### REQUIREMENT
Each line below should be repeated exactly as it stands.

Stored entries:
****
Lemma ancestry_forth ts l :
  ts <> 0 -> (forall b, ~ up P ts b) -> descendant m (V ++ W) ts l ->
  (l ∈ V -> descendant m' V ts l)
  /\ (l ∈ W -> exists b, anc P (cap_at m l).(serial) b /\ b <> 0 /\ reaches ts b).
Proof.
  intros Hts Hsurv. induction 1 as [l Hl Hd Hb|l p Hp [IHV IHW] Hl Hd Hb].
  - assert (anc P (cap_at m l).(badge) ts) as HA by (rewrite Hb; by apply anc_refl). split; intros HL.
    + by apply (survivor_moves ts l ts); [..|left].
    + exists ts. split_and!; [|done|by left]. destruct Hd as (? & ? & _).
      apply (anc_step _ _ (cap_at m l).(badge)); [|done]. apply up_slot. by exists l.
  - assert (exists b, anc P (cap_at m l).(badge) b /\ b <> 0 /\ reaches ts b) as (b & HA & Hb0 & HR).
    { rewrite Hb. pose proof (descendant_live _ _ _ _ Hp) as [HpL (P1 & P2 & _)].
      apply elem_of_app in HpL as [HpV|HpW]; [|by apply IHW].
      specialize (IHV HpV). destruct (moved_fields _ _ (moves p HpV)) as [_ Es].
      exists (cap_at m p).(serial). split_and!; [|done|right; by exists p].
      apply anc_refl. intros b (q & Hq & HQ & E & _)%up_slot.
      assert (q = p) as -> by (apply unique; [done|apply elem_of_app; by left|done|done|done]).
      apply (V_alive p HpV). apply list_elem_of_fmap in Hq as (i & -> & _). done. }
    split; intros HL; [by apply (survivor_moves ts l b)|].
    exists b. split_and!; [|done..]. destruct Hd as (? & ? & _).
    apply (anc_step _ _ (cap_at m l).(badge)); [|done]. apply up_slot. by exists l.
Qed.
End ancestry.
****
### ANSWER SPACE
Lemma ancestry_forth ts l :
  ts <> 0 -> (forall b, ~ up P ts b) -> descendant m (V ++ W) ts l ->
  (l ∈ V -> descendant m' V ts l)
  /\ (l ∈ W -> exists b, anc P (cap_at m l).(serial) b /\ b <> 0 /\ reaches ts b).
Proof.
  intros Hts Hsurv. induction 1 as [l Hl Hd Hb|l p Hp [IHV IHW] Hl Hd Hb].
  - assert (anc P (cap_at m l).(badge) ts) as HA by (rewrite Hb; by apply anc_refl). split; intros HL.
    + by apply (survivor_moves ts l ts); [..|left].
    + exists ts. split_and!; [|done|by left]. destruct Hd as (? & ? & _).
      apply (anc_step _ _ (cap_at m l).(badge)); [|done]. apply up_slot. by exists l.
  - assert (exists b, anc P (cap_at m l).(badge) b /\ b <> 0 /\ reaches ts b) as (b & HA & Hb0 & HR).
    { rewrite Hb. pose proof (descendant_live _ _ _ _ Hp) as [HpL (P1 & P2 & _)].
      apply elem_of_app in HpL as [HpV|HpW]; [|by apply IHW].
      specialize (IHV HpV). destruct (moved_fields _ _ (moves p HpV)) as [_ Es].
      exists (cap_at m p).(serial). split_and!; [|done|right; by exists p].
      apply anc_refl. intros b (q & Hq & HQ & E & _)%up_slot.
      assert (q = p) as -> by (apply unique; [done|apply elem_of_app; by left|done|done|done]).
      apply (V_alive p HpV). apply list_elem_of_fmap in Hq as (i & -> & _). done. }
    split; intros HL; [by apply (survivor_moves ts l b)|].
    exists b. split_and!; [|done..]. destruct Hd as (? & ? & _).
    apply (anc_step _ _ (cap_at m l).(badge)); [|done]. apply up_slot. by exists l.
Qed.
End ancestry.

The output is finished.